Se o próprio Cristo disse que próximo de seu retorno “as estrelas cairão do firmamento” (Mateus, 24:29), estava confirmando a visão humana da época, como se vivêssemos no centro do universo, e os milhões de estrelas que enfeitam o céu, minúsculas como parecem aos nossos olhos, pudessem cair “pela terra como a figueira, quando abalada por vento forte, lança seus figos verdes” (Apocalipse, 6:13). Isso está totalmente divorciado da propagada onisciência de um criador de todas as coisas.

Os mensageiros divinos deviam imaginar, como qualquer homem pré-histórico, um mundo quadrado; pois, se tivessem conhecimento da forma do planeta, certamente não falariam de “quatro cantos da terra” (Apocalipse, 7:1; 20:8). Como poderíamos determinar quatro cantos em uma bola?

Se, além de tudo isso, a cronologia profética dava este mundo por extinto em tempo bem anterior ao nosso (Veja no livro A ARRISCADA PRETENSÃO DE SABER O FUTURO), em que eu poderia firmar minha fé? Onde buscar evidências de uma verdade divina, se a descobertas humanas puseram por terra as afirmações dos chamados mensageiros de Deus?

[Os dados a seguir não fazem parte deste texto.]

(* ===== verification/Types.v ===== *)
(** * Core domain types: [pkg/types/types.go]

    The message, topic configuration and error types every component shares,
    with the JSON form of a message (the payload of every log record). *)

From S2P Require Import Prelude GoLib Json.

Local Open Scope Z_scope.

(** ** Delivery modes *)

Inductive DeliveryMode :=
| AtMostOnce
| AtLeastOnce
| ExactlyOnce
| UnknownMode (d : Z).

(** [types.DeliveryMode(req.DeliveryMode)]: the conversion of a wire byte. *)
Definition DeliveryMode_of (d : Z) : DeliveryMode :=
  if d =? 0 then AtMostOnce
  else if d =? 1 then AtLeastOnce
  else if d =? 2 then ExactlyOnce
  else UnknownMode d.

Definition DeliveryMode_String (d : DeliveryMode) : string :=
  match d with
  | AtMostOnce => "at-most-once"
  | AtLeastOnce => "at-least-once"
  | ExactlyOnce => "exactly-once"
  | UnknownMode _ => "unknown"
  end.

(** ** Messages *)

Record Message := mkMessage {
  msg_ID : string;
  msg_Topic : string;
  msg_Timestamp : Z;
  msg_Payload : bytes;
  msg_Headers : gmap string string;
  msg_Key : string;
  msg_Partition : Z;
  msg_Offset : Z;
  msg_Codec : Z;
}.

#[global] Instance Message_eq_dec : EqDecision Message.
Proof. solve_decision. Defined.

Definition set_offset (m : Message) (o : Z) : Message :=
  mkMessage (msg_ID m) (msg_Topic m) (msg_Timestamp m) (msg_Payload m) (msg_Headers m)
    (msg_Key m) (msg_Partition m) o (msg_Codec m).

Definition set_partition (m : Message) (p : Z) : Message :=
  mkMessage (msg_ID m) (msg_Topic m) (msg_Timestamp m) (msg_Payload m) (msg_Headers m)
    (msg_Key m) p (msg_Offset m) (msg_Codec m).

Definition set_payload (m : Message) (b : bytes) (c : Z) : Message :=
  mkMessage (msg_ID m) (msg_Topic m) (msg_Timestamp m) b (msg_Headers m)
    (msg_Key m) (msg_Partition m) (msg_Offset m) c.

(** [NewMessage]: [id] is the fresh UUID and [now] the clock reading. *)
Definition NewMessage (id : string) (now : Z) (topic : string) (payload : bytes)
    (key : string) (headers : gmap string string) : Message :=
  mkMessage id topic now payload headers key 0 0 0.

(** ** UUIDs

    [NewUUID] from the 16 bytes of [rand.Read]. *)

Definition hex_byte (b : Init.Byte.byte) : bytes :=
  [hex_digit (Z.shiftr (bval b) 4); hex_digit (Z.land (bval b) 0xF)].

Definition hex_of (b : bytes) : bytes := mjoin (hex_byte <$> b).

Definition uuid_bits (b : bytes) : bytes :=
  match b with
  | [b0; b1; b2; b3; b4; b5; b6; b7; b8; b9; b10; b11; b12; b13; b14; b15] =>
      [b0; b1; b2; b3; b4; b5; byte.of_Z (Z.lor (Z.land (bval b6) 0x0f) 0x40); b7;
       byte.of_Z (Z.lor (Z.land (bval b8) 0x3f) 0x80); b9; b10; b11; b12; b13; b14; b15]
  | _ => b
  end.

Definition NewUUID (rnd : bytes) : string :=
  let b := uuid_bits rnd in
  let dash := [Byte.x2d] in
  string_of_bytes
    (hex_of (slice 0 4 b) ++ dash ++ hex_of (slice 4 6 b) ++ dash ++ hex_of (slice 6 8 b)
     ++ dash ++ hex_of (slice 8 10 b) ++ dash ++ hex_of (slice 10 16 b)).

(** ** Topics *)

Record TopicConfig := mkTopicConfig {
  tc_Name : string;
  tc_Partitions : Z;
  tc_ReplicationFactor : Z;
  tc_RetentionHours : Z;
  tc_RetentionBytes : Z;
  tc_DeliveryMode : Z;
  tc_CompressionCodec : Z;
  tc_MinISR : Z;
  tc_CompactionMode : string;
}.

#[global] Instance TopicConfig_eq_dec : EqDecision TopicConfig.
Proof. solve_decision. Defined.

(** ** Errors *)

Inductive ErrorCode :=
| ErrTopicNotFound
| ErrTopicExists
| ErrUnauthorized
| ErrInvalidMessage
| ErrPartitionNotFound
| ErrBrokerOverloaded
| ErrInternal
| ErrRetryExceeded.

#[global] Instance ErrorCode_eq_dec : EqDecision ErrorCode.
Proof. solve_decision. Defined.

Definition ErrorCode_string (c : ErrorCode) : string :=
  match c with
  | ErrTopicNotFound => "TOPIC_NOT_FOUND"
  | ErrTopicExists => "TOPIC_EXISTS"
  | ErrUnauthorized => "UNAUTHORIZED"
  | ErrInvalidMessage => "INVALID_MESSAGE"
  | ErrPartitionNotFound => "PARTITION_NOT_FOUND"
  | ErrBrokerOverloaded => "BROKER_OVERLOADED"
  | ErrInternal => "INTERNAL_ERROR"
  | ErrRetryExceeded => "RETRY_EXCEEDED"
  end.

Record BrokerError := mkBrokerError {
  be_Code : ErrorCode;
  be_Message : string;
}.

Definition NewBrokerError (code : ErrorCode) (msg : string) : BrokerError :=
  mkBrokerError code msg.

Definition BrokerError_Error (e : BrokerError) : string :=
  ("[" +:+ ErrorCode_string (be_Code e) +:+ "] " +:+ be_Message e)%string.

(** ** The JSON form of a message *)

Definition i64_min : Z := - 2 ^ 63.
Definition i64_max : Z := 2 ^ 63 - 1.
Definition i32_min : Z := - 2 ^ 31.
Definition i32_max : Z := 2 ^ 31 - 1.

Definition Message_fields (m : Message) : list (bytes * json) :=
  put "id" (jstr (msg_ID m)) ++
  put "topic" (jstr (msg_Topic m)) ++
  put "timestamp" (JNum (msg_Timestamp m)) ++
  put "payload" (JStr (b64_encode (msg_Payload m))) ++
  put_omit (bool_decide (msg_Headers m = ∅)) "headers" (jsmap (msg_Headers m)) ++
  put_omit (bool_decide (msg_Key m = EmptyString)) "key" (jstr (msg_Key m)) ++
  put "partition" (JNum (msg_Partition m)) ++
  put_omit (msg_Offset m =? 0) "offset" (JNum (msg_Offset m)) ++
  put_omit (msg_Codec m =? 0) "codec" (JNum (msg_Codec m)) ++ [].

Definition Message_marshal (m : Message) : option bytes := Some (print (JObj (Message_fields m))).

Definition Message_of_fields (l : list (bytes * json)) : option Message :=
  match get_str "id" l, get_str "topic" l, get_int i64_min i64_max "timestamp" l with
  | Some id, Some topic, Some ts =>
      match get_bytes "payload" l, get_smap "headers" l, get_str "key" l with
      | Some payload, Some headers, Some key =>
          match get_int i32_min i32_max "partition" l, get_int i64_min i64_max "offset" l,
                get_int 0 255 "codec" l with
          | Some part, Some off, Some codec =>
              Some (mkMessage id topic ts payload headers key part off codec)
          | _, _, _ => None
          end
      | _, _, _ => None
      end
  | _, _, _ => None
  end.

Definition Message_unmarshal (b : bytes) : option Message := unmarshal_with Message_of_fields b.

Definition Message_wf (m : Message) : Prop :=
  str_valid (msg_ID m) = true ∧ str_valid (msg_Topic m) = true ∧ str_valid (msg_Key m) = true ∧
  map_Forall (λ k v, str_valid k = true ∧ str_valid v = true) (msg_Headers m) ∧
  is_i64 (msg_Timestamp m) ∧ is_i32 (msg_Partition m) ∧ is_i64 (msg_Offset m) ∧
  0 <= msg_Codec m <= 255.

(** A message survives its trip through JSON. *)
Lemma Message_of_fields_ok m :
  Message_wf m → Message_of_fields (Message_fields m) = Some m.
Proof.
  intros (Hid & Ht & Hk & Hh & Hts & Hp & Ho & Hc).
  unfold Message_of_fields, Message_fields, is_i64, is_i32, i64_min, i64_max, i32_min, i32_max in *.
  rewrite (get_str_eq "id" _ (msg_ID m) false) by jfield_solve.
  rewrite (get_str_eq "topic" _ (msg_Topic m) false) by jfield_solve.
  rewrite (get_int_eq _ _ "timestamp" _ (msg_Timestamp m) false) by jfield_solve.
  rewrite (get_bytes_eq "payload" _ (msg_Payload m)) by jfield_solve.
  rewrite (get_smap_eq "headers" _ (msg_Headers m) (bool_decide (msg_Headers m = ∅)))
    by jfield_solve.
  rewrite (get_str_eq "key" _ (msg_Key m) (bool_decide (msg_Key m = EmptyString)))
    by jfield_solve.
  rewrite (get_int_eq _ _ "partition" _ (msg_Partition m) false) by jfield_solve.
  rewrite (get_int_eq _ _ "offset" _ (msg_Offset m) (msg_Offset m =? 0)) by jfield_solve.
  rewrite (get_int_eq _ _ "codec" _ (msg_Codec m) (msg_Codec m =? 0)) by jfield_solve.
  by destruct m.
Qed.

Lemma Message_fields_valid m : Message_wf m → json_valid (JObj (Message_fields m)) = true.
Proof.
  intros (Hid & Ht & Hk & Hh & _). unfold Message_fields.
  rewrite !members_valid_put, !members_valid_omit, !members_valid_put, !members_valid_omit.
  rewrite (jsmap_valid _ Hh).
  assert (json_valid (JStr (b64_encode (msg_Payload m))) = true) as -> by
    apply utf8_valid_ascii, b64_encode_ascii.
  unfold str_valid in *. cbn [json_valid jstr]. rewrite Hid, Ht, Hk.
  by rewrite !orb_true_r.
Qed.

Lemma Message_json_roundtrip m :
  Message_wf m → ∃ b, Message_marshal m = Some b ∧ Message_unmarshal b = Some m.
Proof.
  intros Hm. eexists. split; [reflexivity|]. unfold Message_unmarshal.
  rewrite unmarshal_with_print by by apply Message_fields_valid.
  by apply Message_of_fields_ok.
Qed.

#[global] Instance MessageJson : JsonCodec Message := {|
  json_Marshal := Message_marshal;
  json_Unmarshal := Message_unmarshal;
  json_wf := Message_wf;
  json_roundtrip := Message_json_roundtrip;
|}.

(** A fresh UUID carries the version and variant bits of RFC 4122. *)
Lemma uuid_bits_version b : length b = 16%nat →
  ∃ b6 b8, uuid_bits b !! 6%nat = Some b6 ∧ Z.shiftr (bval b6) 4 = 4 ∧
           uuid_bits b !! 8%nat = Some b8 ∧ Z.shiftr (bval b8) 6 = 2.
Proof.
  intros H. do 16 (destruct b as [|? b]; [discriminate H|]). destruct b; [|discriminate H].
  cbn [uuid_bits]. eexists _, _. split; [reflexivity|].
  split; [|split; [reflexivity|]].
  - match goal with |- context [bval (byte.of_Z (Z.lor (Z.land (bval ?x) _) _))] => by destruct x end.
  - match goal with |- context [bval (byte.of_Z (Z.lor (Z.land (bval ?x) _) _))] => by destruct x end.
Qed.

Ante os dados arqueológicos atuais, como continuar acreditando que todo esse universo foi feito em um período literal de sete dias (tardes e manhãs - Gênesis, 1: 1-31; 2:1) há aproximadamente seis mil anos?

Sem entender por que tantos absurdos poderiam proceder do onisciente, pedia em minhas orações que Deus me mostrasse a verdade, mas me vi cada vez mais desiludido pela análise rigorosa dos pilares da fé.

O Espiritismo refere-se ao Deus da Bíblia e ao verdadeiro Deus, como entidades diferentes.

Ante isso, pondero comigo mesmo:

Se o Deus da Bíblia não me mostrou a verdade, o que há para me persuadir a crer no Deus do Espiritismo?

E Alá, o terrível Deus dos muçulmanos?

Se Jeová ordenava a matança dos gentios pelos israelitas; Alá determina a guerra santa dos muçulmanos contra os ímpios (o resto da humanidade); a cruz de Cristo justificou as hediondas cruzadas contra os hereges (os que se opunham aos dogmas católicos); as religiões continuam sendo a maior causa de guerras no planeta; qual desses deuses seria o verdadeiro?

Estudando as profecias, percebi que essas previsões não se cumpriam, mas os religiosos adaptavam fatos a elas; que, se as primeiras profecias se tivessem cumprido, não estaríamos hoje em um mundo como este.

Sabendo que
a - os profetas não previram o futuro como antes eu imaginava;
b - as informações dos ditos homens inspirados mostravam completa ignorância em relação às coisas que dependiam de conhecimento científico, não podendo ser palavras de pessoas inspiradas por um ser onisciente;
c – esse conjunto chamado de palavra de Deus está cheio de contradições;
d – a ciência não nos deixa dúvida de que o universo não foi criado há seis mil anos, mas há bilhões de anos;
e – a arqueologia prova que os seres vivos não foram feitos como são hoje, mas passaram por uma longa cadeia evolutiva;

Para mim não foi difícil descobrir que divindades foram produto da falta de conhecimento humano. Mas imagine se é fácil para quem não tem ou não dedica tempo a verificar a Bíblia. E para quem é analfabeto? E quantas pessoas são capazes de ler a Bíblia com isenção? A maioria só lê aqueles versículos indicados pelos pastores de suas igrejas e jamais vêem as contradições. Outros são preparados para apresentar explicações mirabolantes capazes de convencer os incautos de que as contradições não existem. Muitos outros nem tomam tempo de ler, porque acham que, se tanta gente está acreditando, isso não pode estar errado. Assim, sempre há uma ampla maioria dando vida a algum deus. Essa é a razão por que esse deus ainda sobrevive mesmo nos nossos dias.